= YOUR OBJECTIVE =
Below are the records. Gather each line that holds "mkProof".

(RECORD EXTRACTS Opens)

(* ===== verification/Trie.v ===== *)
(** * The state trie (crates/nexus-state: trie.rs, the errors of lib.rs)

    Nodes are stored under the Keccak-256 digest of their JSON encoding; the
    encoder is the serde_json crate's and is a parameter ([ToVec]).  An
    operation that adds nodes is a state monad over the node table, so the
    nodes added before a panic stay.  The recursions are given one step more
    than the key has nibbles; a descent that does not end would overflow the
    stack, which is [Panic]. *)
From stdpp Require Import base numbers list gmap strings.
From Stdlib Require Import ZArith Lia.
From S2P Require Import Prelude Types Crypto Slices.
#[local] Open Scope Z_scope.

Inductive StateError :=
  | NotFound (msg : string)
  | InvalidProof
  | Storage (msg : string)
  | Serialization (msg : string)
  | CheckpointErr (msg : string).

Inductive TrieNode :=
  | Empty
  | Leaf (key_end value : list Z)
  | Extension (prefix : list Z) (child : Hash)
  | Branch (children : list (option Hash)) (value : option (list Z)).
#[export] Instance TrieNode_eq_dec : EqDecision TrieNode.
Proof. solve_decision. Defined.

Abbreviation Nodes := (gmap Hash TrieNode).
Record MerkleTrie := mkTrie { root : Hash; nodes : Nodes }.

Record MerkleProof := mkProof {
  proof_key : list Z;
  proof_value : option (list Z);
  proof_nodes : list TrieNode;
  proof_root : Hash
}.

(** [MerkleTrie::new] *)
Definition new_trie : MerkleTrie := mkTrie HASH_ZERO {[ HASH_ZERO := Empty ]}.

(** [[None; 16]] *)
Definition no_children : list (option Hash) := replicate 16 None.

Fixpoint key_to_nibbles (key : list Z) : list Z :=
  match key with
  | [] => []
  | byte :: key => Z.shiftr byte 4 :: Z.land byte 15 :: key_to_nibbles key
  end.

(** [zip], [take_while(|(a, b)| a == b)], [count] *)
Fixpoint common_len (a b : list Z) : nat :=
  match a, b with
  | x :: a, y :: b => if x =? y then S (common_len a b) else 0%nat
  | _, _ => 0%nat
  end.

(** ** Lookup *)
Fixpoint get_recursive (fuel : nat) (nodes : Nodes) (node_hash : Hash) (nibbles : list Z)
    (depth : nat) : outcome StateError (option (list Z)) :=
  match fuel with
  | O => Panic
  | S fuel =>
      match nodes !! node_hash with
      | None => Ok None
      | Some Empty => Ok None
      | Some (Leaf key_end value) =>
          rest ← slice_from nibbles depth;
          Ok (if bool_decide (rest = key_end) then Some value else None)
      | Some (Extension prefix child) =>
          rest ← slice_from nibbles depth;
          if starts_with rest prefix
          then get_recursive fuel nodes child nibbles (depth + length prefix)
          else Ok None
      | Some (Branch children value) =>
          if (length nibbles <=? depth)%nat then Ok value
          else
            idx ← index_at nibbles depth;
            child ← index_at children (Z.to_nat idx);
            match child with
            | Some child => get_recursive fuel nodes child nibbles (depth + 1)
            | None => Ok None
            end
      end
  end.

Definition get (t : MerkleTrie) (key : list Z) : outcome StateError (option (list Z)) :=
  let nibbles := key_to_nibbles key in
  get_recursive (S (length nibbles)) (nodes t) (root t) nibbles 0.

Section trie.
Context `{CryptoLib} `{ToVec TrieNode}.

Definition rlp_encode (n : TrieNode) : list Z := default [] (to_vec n).
Definition hash (n : TrieNode) : Hash := mkHash (keccak (rlp_encode n)).

(** [let h = n.hash(); self.nodes.insert(h.clone(), n)] *)
Definition add_node (n : TrieNode) : M Nodes StateError Hash := fun nodes =>
  (<[hash n := n]> nodes, Ok (hash n)).

(** The branch under an extension when it shares a prefix *)
Definition wrap (prefix : list Z) (branch : TrieNode) : M Nodes StateError TrieNode :=
  if (0 <? length prefix)%nat
  then branch_hash ← add_node branch; mret (Extension prefix branch_hash)
  else mret branch.

(** The leaf of [key] past its first [common] nibbles and one more, stored and
    hung in the slot of that one *)
Definition plant_leaf (key value : list Z) (common : nat) (children : list (option Hash))
    : M Nodes StateError (list (option Hash)) :=
  tail ← lift (slice_from key (common + 1));
  leaf_hash ← add_node (Leaf tail value);
  idx ← lift (index_at key common);
  lift (assign_at children (Z.to_nat idx) (Some leaf_hash)).

(** A leaf that meets another key *)
Definition split_leaf (key_end old_value remaining value : list Z)
    : M Nodes StateError TrieNode :=
  let common := common_len key_end remaining in
  let children := no_children in
  children ←
    (if (common <? length key_end)%nat
     then plant_leaf key_end old_value common children else mret children);
  children ←
    (if (common <? length remaining)%nat
     then plant_leaf remaining value common children else mret children);
  wrap (take common remaining)
    (Branch children
       (if decide (common = length remaining) then Some value
        else if decide (common = length key_end) then Some old_value
        else None)).

(** An extension that the key leaves before its end *)
Definition split_extension (prefix : list Z) (child : Hash) (remaining value : list Z)
    : M Nodes StateError TrieNode :=
  let common := common_len prefix remaining in
  let children := no_children in
  children ←
    (if (common + 1 <? length prefix)%nat then
       tail ← lift (slice_from prefix (common + 1));
       ext_hash ← add_node (Extension tail child);
       idx ← lift (index_at prefix common);
       lift (assign_at children (Z.to_nat idx) (Some ext_hash))
     else
       idx ← lift (index_at prefix common);
       lift (assign_at children (Z.to_nat idx) (Some child)));
  children ← plant_leaf remaining value common children;
  wrap (take common remaining) (Branch children None).

(** ** Insertion *)
Fixpoint insert_recursive (fuel : nat) (node_hash : Hash) (nibbles : list Z) (depth : nat)
    (value : list Z) : M Nodes StateError Hash :=
  match fuel with
  | O => lift Panic
  | S fuel =>
      nodes ← get_state;
      new_node ←
        match default Empty (nodes !! node_hash) with
        | Empty =>
            key_end ← lift (slice_from nibbles depth);
            mret (Leaf key_end value)
        | Leaf key_end old_value =>
            remaining ← lift (slice_from nibbles depth);
            let common := common_len key_end remaining in
            if decide (common = length key_end /\ common = length remaining)
            then mret (Leaf key_end value)
            else split_leaf key_end old_value remaining value
        | Extension prefix child =>
            remaining ← lift (slice_from nibbles depth);
            let common := common_len prefix remaining in
            if decide (common = length prefix) then
              new_child ← insert_recursive fuel child nibbles (depth + common) value;
              mret (Extension prefix new_child)
            else split_extension prefix child remaining value
        | Branch children branch_value =>
            remaining ← lift (slice_from nibbles depth);
            match remaining with
            | [] => mret (Branch children (Some value))
            | idx :: _ =>
                child ← lift (index_at children (Z.to_nat idx));
                let child_hash := default HASH_ZERO child in
                new_child ← insert_recursive fuel child_hash nibbles (depth + 1) value;
                children ← lift (assign_at children (Z.to_nat idx) (Some new_child));
                mret (Branch children branch_value)
            end
        end;
      add_node new_node
  end.

(** ** Deletion *)
Fixpoint delete_recursive (fuel : nat) (node_hash : Hash) (nibbles : list Z) (depth : nat)
    : M Nodes StateError Hash :=
  match fuel with
  | O => lift Panic
  | S fuel =>
      nodes ← get_state;
      node ← lift (ok_or (NotFound "Node not found") (nodes !! node_hash));
      match node with
      | Empty => mret node_hash
      | Leaf key_end _ =>
          rest ← lift (slice_from nibbles depth);
          mret (if bool_decide (rest = key_end) then HASH_ZERO else node_hash)
      | Branch children value =>
          if (length nibbles <=? depth)%nat then add_node (Branch children None)
          else
            idx ← lift (index_at nibbles depth);
            child ← lift (index_at children (Z.to_nat idx));
            children ←
              match child with
              | Some child =>
                  new_child ← delete_recursive fuel child nibbles (depth + 1);
                  lift (assign_at children (Z.to_nat idx)
                          (if bool_decide (new_child = HASH_ZERO) then None else Some new_child))
              | None => mret children
              end;
            add_node (Branch children value)
      | _ => mret node_hash
      end
  end.

(** [self.root = ...?]: the root moves when the recursion succeeds. *)
Definition update_root (step : M Nodes StateError Hash) : M MerkleTrie StateError () := fun t =>
  match step (nodes t) with
  | (nodes, Ok new_root) => (mkTrie new_root nodes, Ok ())
  | (nodes, Err e) => (mkTrie (root t) nodes, Err e)
  | (nodes, Panic) => (mkTrie (root t) nodes, Panic)
  | (nodes, Blocked) => (mkTrie (root t) nodes, Blocked)
  end.
Definition insert (key value : list Z) : M MerkleTrie StateError () := fun t =>
  let nibbles := key_to_nibbles key in
  update_root (insert_recursive (S (length nibbles)) (root t) nibbles 0 value) t.
Definition delete (key : list Z) : M MerkleTrie StateError () := fun t =>
  let nibbles := key_to_nibbles key in
  update_root (delete_recursive (S (length nibbles)) (root t) nibbles 0) t.

(** ** Proofs *)
Fixpoint prove_recursive (fuel : nat) (nodes : Nodes) (node_hash : Hash) (nibbles : list Z)
    (depth : nat) (proof : list TrieNode) : outcome StateError (bool * list TrieNode) :=
  match fuel with
  | O => Panic
  | S fuel =>
      match nodes !! node_hash with
      | None => Ok (false, proof)
      | Some node =>
          let proof := (proof ++ [node])%list in
          match node with
          | Empty | Leaf _ _ => Ok (true, proof)
          | Extension prefix child =>
              rest ← slice_from nibbles depth;
              if starts_with rest prefix
              then prove_recursive fuel nodes child nibbles (depth + length prefix) proof
              else Ok (true, proof)
          | Branch children _ =>
              if (depth <? length nibbles)%nat then
                idx ← index_at nibbles depth;
                child ← index_at children (Z.to_nat idx);
                match child with
                | Some child => prove_recursive fuel nodes child nibbles (depth + 1) proof
                | None => Ok (true, proof)
                end
              else Ok (true, proof)
          end
      end
  end.

Definition prove (t : MerkleTrie) (key : list Z) : outcome StateError (option MerkleProof) :=
  let nibbles := key_to_nibbles key in
  '(found, proof_nodes) ←
    prove_recursive (S (length nibbles)) (nodes t) (root t) nibbles 0 [];
  if (found : bool)
  then value ← get t key; Ok (Some (mkProof key value proof_nodes (root t)))
  else Ok None.

Definition verify_proof (proof : MerkleProof) : bool :=
  match proof_nodes proof with
  | [] => bool_decide (proof_value proof = None)
  | node :: _ => bool_decide (hash node = proof_root proof)
  end.
End trie.
(** ** Insertion *)

(** The node that [insert_recursive] stores last *)
Definition insert_node (fuel : nat) (node : TrieNode) (nibbles : list Z) (depth : nat)
    (value : list Z) : M Nodes StateError TrieNode :=
  match node with
  | Empty =>
      key_end ← lift (slice_from nibbles depth);
      mret (Leaf key_end value)
  | Leaf key_end old_value =>
      remaining ← lift (slice_from nibbles depth);
      let common := common_len key_end remaining in
      if decide (common = length key_end /\ common = length remaining)
      then mret (Leaf key_end value)
      else split_leaf key_end old_value remaining value
  | Extension prefix child =>
      remaining ← lift (slice_from nibbles depth);
      let common := common_len prefix remaining in
      if decide (common = length prefix) then
        new_child ← insert_recursive fuel child nibbles (depth + common) value;
        mret (Extension prefix new_child)
      else split_extension prefix child remaining value
  | Branch children branch_value =>
      remaining ← lift (slice_from nibbles depth);
      match remaining with
      | [] => mret (Branch children (Some value))
      | idx :: _ =>
          child ← lift (index_at children (Z.to_nat idx));
          let child_hash := default HASH_ZERO child in
          new_child ← insert_recursive fuel child_hash nibbles (depth + 1) value;
          children ← lift (assign_at children (Z.to_nat idx) (Some new_child));
          mret (Branch children branch_value)
      end
  end.
Lemma insert_recursive_step fuel h nibbles depth v nodes :
  insert_recursive (S fuel) h nibbles depth v nodes =
  mbind add_node (insert_node fuel (default Empty (nodes !! h)) nibbles depth v) nodes.
Proof. done. Qed.

Definition is_branch (n : TrieNode) : Prop := exists cs b, n = Branch cs b.

Record inserted (nodes : Nodes) (h : Hash) (s v : list Z) (nodes' : Nodes) (h' : Hash) : Prop := {
  ins_inv : inv nodes';
  ins_sub : nodes ⊆ nodes';
  ins_at : is_Some (nodes' !! h');
  ins_nonzero : h' <> HASH_ZERO;
  ins_branch : (exists n, nodes !! h = Some n /\ is_branch n) ->
    exists n, nodes' !! h' = Some n /\ is_branch n;
  ins_holds : forall s' v', holds nodes' h' s' v' <-> update (holds nodes h) s v s' v'
}.

(** How one call ends: a clash, the updated subtree, or the panic of a key
    that a held key extends. *)
Definition node_outcome (nodes : Nodes) (n : TrieNode) (s v : list Z)
    (run : Nodes * outcome StateError TrieNode) : Prop :=
  node_clash \/
  (exists nodes' n', run = (nodes', Ok n') /\
     built nodes nodes' n' (update (node_holds nodes n) s v) /\ (is_branch n -> is_branch n')) \/
  (exists nodes', run = (nodes', Panic) /\ exists t x, t <> [] /\ node_holds nodes n (s ++ t) x).
Definition hash_outcome (nodes : Nodes) (h : Hash) (s v : list Z)
    (run : Nodes * outcome StateError Hash) : Prop :=
  node_clash \/
  (exists nodes' h', run = (nodes', Ok h') /\ inserted nodes h s v nodes' h') \/
  (exists nodes', run = (nodes', Panic) /\ exists t x, t <> [] /\ holds nodes h (s ++ t) x).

(RECORD EXTRACTS Closes)

= REPLY =
Record MerkleProof := mkProof {
  then value ← get t key; Ok (Some (mkProof key value proof_nodes (root t)))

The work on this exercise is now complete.